I first became aware-but only vaguely-of the last Romanovs when the film “Anastasia,” was released in 1956.  At that time I knew nothing about Orthodoxy, Russia, or the Romanovs.  I certainly did not know enough to recognize historical errors and outright fantasies in the film-and, I later learned, there were many.  But scenes of a procession at Pascha, Icons with flickering vigil lights tucked away in shadowy corners: none of this was lost on my thirteen-year-old mind.

At the time I didn’t understand why a hideous massacre of the Imperial Family had occurred on “that night” in 1918.  The terrible pathos of this tragedy came through loud and clear in the film-especially in the character of the lonely Dowager Empress Maria Feodorovna, the “Old Icon,” as other characters in the film referred to her.1

I began to read.  And I read, and read: biographies, histories, memoirs-whatever I could find.  Much of it was uncomplimentary.  Tsar Nicholas was usually portrayed as (at best) “weak-willed” and, (at worst) “Bloody Nicholas.”  Tsarina Alexandra was almost always “neurotic,” dominant and “controlling” (when she wasn’t being “controlled” by another mysterious figure, Rasputin).  But even to my adolescent mind this all seemed exaggerated.
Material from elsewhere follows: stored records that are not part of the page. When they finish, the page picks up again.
(** *** Texts without an event *)

(** [s] has [t] inside. *)
Definition within (t s : string) : Prop := exists a b, s = (a ++ t ++ b)%string.

Lemma within_trans t u s : within t u -> within u s -> within t s.
Proof.
  intros (a & b & ->) (c & d & ->). exists (c ++ a)%string, (b ++ d)%string. by rewrite <- !append_assoc.
Qed.

Lemma within_index t s : within t s -> index_of t s <> None.
Proof.
  intros (a & b & ->). induction a as [|c a IH].
  - assert (Hp : forall s, has_prefix s t = true -> index_of t s = Some 0%nat) by (intros [|c s] Hs; unfold index_of; by rewrite Hs).
    change ("" ++ t ++ b)%string with (t ++ b)%string. by rewrite Hp by apply has_prefix_app.
  - change (index_of t (String c a ++ t ++ b)) with
      (if has_prefix (String c (a ++ t ++ b)) t then Some 0%nat else S <$> index_of t (a ++ t ++ b)).
    destruct (has_prefix _ t); [done|]. by destruct (index_of t (a ++ t ++ b)).
Qed.

Lemma within_list (l pre post : list Ascii.ascii) s :
  String.list_ascii_of_string s = pre ++ l ++ post -> within (String.string_of_list_ascii l) s.
Proof.
  assert (A : forall k m, String.string_of_list_ascii (k ++ m) = (String.string_of_list_ascii k ++ String.string_of_list_ascii m)%string)
    by (intros k m; induction k as [|c k IH]; [done|]; simpl; by rewrite IH).
  intros E. exists (String.string_of_list_ascii pre), (String.string_of_list_ascii post).
  by rewrite <- (string_of_list_of_string s), E, !A.
Qed.

Lemma drop_while_suffix {A} (p : A -> bool) l : exists pre, l = pre ++ drop_while p l.
Proof.
  induction l as [|x l [pre IH]]; [by exists []|]. simpl. destruct (p x); [|by exists []].
  exists (x :: pre). by rewrite IH at 1.
Qed.

Lemma trim_right_within p s : within (trim_right_by p s) s.
Proof.
  unfold trim_right_by. destruct (drop_while_suffix p (rev (String.list_ascii_of_string s))) as [pre E].
  apply (within_list _ [] (rev pre)). apply (f_equal (@rev _)) in E. by rewrite rev_involutive, rev_app_distr in E.
Qed.

Lemma trim_within s : within (trim_space s) s.
Proof.
  unfold trim_space. eapply within_trans.
  - unfold trim_left_by. destruct (drop_while_suffix is_space (String.list_ascii_of_string (trim_right_by is_space s))) as [pre E].
    eapply (within_list _ pre []). by rewrite app_nil_r.
  - apply trim_right_within.
Qed.

Lemma cut_within c s k v : cut c s = Some (k, v) -> within k s.
Proof.
  intros E. exists ""%string, (String c v). revert k v E. induction s as [|d s IH]; intros k v; simpl; [done|].
  case_bool_decide as Hd; [by intros [= <- <-]; subst|]. destruct (cut c s) as [[k' v']|]; [|done].
  intros [= <- <-]. change (String d s = String d (k' ++ String c v')). f_equal. by apply (IH k' v').
Qed.

Lemma split_within sep s x : x ∈ split_on sep s -> within x s.
Proof.
  unfold split_on. assert (G : forall l acc, x ∈ split_chars sep acc l -> exists pre m post,
    x = String.string_of_list_ascii m /\ rev acc ++ l = pre ++ m ++ post).
  { induction l as [|c l IH]; intros acc; simpl.
    - intros ->%list_elem_of_singleton. exists [], (rev acc), []. by rewrite !app_nil_r.
    - case_bool_decide as Hc.
      + intros [->|Hx]%elem_of_cons; [by exists [], (rev acc), (c :: l)|].
        apply IH in Hx as (pre & m & post & -> & E). simpl in E. subst l.
        exists (rev acc ++ c :: pre), m, post. split; [done|]. by rewrite <- (assoc_L (++)).
      + intros Hx. apply IH in Hx as (pre & m & post & -> & E). exists pre, m, post. split; [done|].
        rewrite <- E. simpl. by rewrite <- (assoc_L (++)). }
  intros (pre & m & post & -> & E)%G. by apply (within_list m pre post).
Qed.

Lemma substring_within n s : within (String.substring 0 n s) s.
Proof.
  exists ""%string. revert n. induction s as [|c s IH]; intros [|n]; simpl; try by eexists.
  destruct (IH n) as [b E]. exists b. simpl in E. by rewrite E at 1.
Qed.

(** A header that is read stands in the text. *)
Lemma plain_lines_within text k : plain_lines text !! k <> None -> within k text.
Proof.
  unfold plain_lines. cbv zeta. assert (G : forall lines (h : Headers), Forall (fun x => within x text) lines ->
    (h !! k <> None -> within k text) ->
    fold_left (fun h line => if is_empty (trim_right_by (in_cutset (String cr "")) line) then h
      else add_header (trim_right_by (in_cutset (String cr "")) line) h) lines h !! k <> None -> within k text).
  { induction lines as [|x lines IH]; intros h HF Hh; simpl; [done|]. apply Forall_cons in HF as [Hx HF]. apply IH; [done|]. destruct (is_empty _); [done|]. unfold add_header.
    destruct (cut ":" _) as [[key v]|] eqn:E; [|done].
    intros Hl%not_eq_None_Some%lookup_insert_is_Some.
    destruct Hl as [Ek|[_ Hl]]; [|by apply Hh, not_eq_None_Some]. subst k. eapply within_trans; [apply trim_within|]. eapply within_trans; [exact (cut_within _ _ _ _ E)|].
    eapply within_trans; [apply trim_right_within|done]. }
  apply G; [|done]. apply Forall_forall. intros x. apply split_within.
Qed.

Lemma parse_without_event text :
  index_of "Event-Name" text = None -> header (parsePlainEventBody text).1 "Event-Name" = ""%string.
Proof.
  intros Hn. unfold parsePlainEventBody. destruct (is_empty text); [done|].
  assert (G : forall u, within u text -> header (plain_lines u) "Event-Name" = ""%string).
  { intros u Hu. unfold header. destruct (plain_lines u !! "Event-Name"%string) as [v|] eqn:E; [|done]. exfalso.
    apply (within_index "Event-Name" text); [|done]. eapply within_trans; [|exact Hu].
    apply plain_lines_within. by rewrite E. }
  destruct (index_of (CRLF ++ CRLF) text); [apply G, substring_within|].
  destruct (index_of (NL ++ NL) text); [apply G, substring_within|]. apply G. exists ""%string, ""%string.
  simpl. by rewrite append_nil.
Qed.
I knew that Soviets were capable of vicious propaganda; it was in their interest to give the worst possible “face to the Old Order, personified by the Imperial Family: always discredit your enemies by painting them in the most lurid colors possible, for this gives a semblance of “legitimacy” to your own otherwise despicable actions.  Sadly, “these troubadours of [a] spineless ideology”2 had managed to convince most Western historians that under Tsarist Russia much of the population lived in poverty and despair when, in fact, “Russia, during the reign of Emperor Nicholas II, attained a high level of prosperity.”3  One had to dig deeply to discover that the quality of life in Russia before the Revolution was as high, or higher, than in Europe, that the burden of taxes was many times lighter than in Germany, France, and England, that prior to Communism Russia was “the largest wheat-producing country in the world”4, or that enlightened child labor laws and expenditure on public education far exceeded those of the West.  No, we were given an image of slavery and starvation, inspired by blood-thirsty and venal Tsars.

But then, in 1967, Robert K. Massie’s internationally successful biography, Nicholas and Alexandra, appeared.  Here, for the first time, we had a three-dimensional portrayal of the last Romanovs. Clearly, Massie was not writing an apologia for the Romanovs, but neither was he repeating the usual propaganda.  He did not have full access to secret archives, but he had a personal motive for being fair: he and his wife had a son who suffered from hemophilia, as had the Tsarevitch, Alexey.  This gave Massie’s work a dimension of compassion lacking in works other than memoirs such as Anna Vyrubova’s Memories of the Russian Court, or Pierre Gilliard’s Thirteen Years at the Russian Court.  Massie even put the controversial question of Rasputin in a fresh context: he was divested of his horns, but neither was he whitewashed.5   “As for that night” in July of 1918, when the family was martyred, Massie gave an objective and factual account of the assassination.

In Oxford, in 1976, I made the acquaintance of George Gibbes, the adopted son of Fr. Nicholas Gibbes, who had been the English tutor to the Imperial children.  At his home in Oxford he had preserved not only his father’s personal papers, but many important documents and memorabilia relating to the last Romanovs and “that night” of terror in Ekaterinburg.6  Gibbes is acknowledged in a highly sensationalized book, The File on the Tsar, by British authors Anthony Summers and Tom Mangold.  Although there was a modicum of scholarship in this work-for example the authors documented “the callous roles played by King George V and Kaiser Wilhelm” in the fate of the Romanovs-Summers and Mangold also rekindled speculation and reported rumors about possible survivors of “that night,” presenting supposedly “new and compelling evidence that most of the Romanovs were not massacred…and did survive after July 1918.”7  They acknowledged the assistance of George Gibbes.  But Mr. Gibbes told me they had deceived him and misrepresented his father’s views about the “false Anastasia,” Anna Anderson.  Although they presented themselves as genuine scholars, when their book was published Gibbes realized that they had a hidden and unscholarly agenda.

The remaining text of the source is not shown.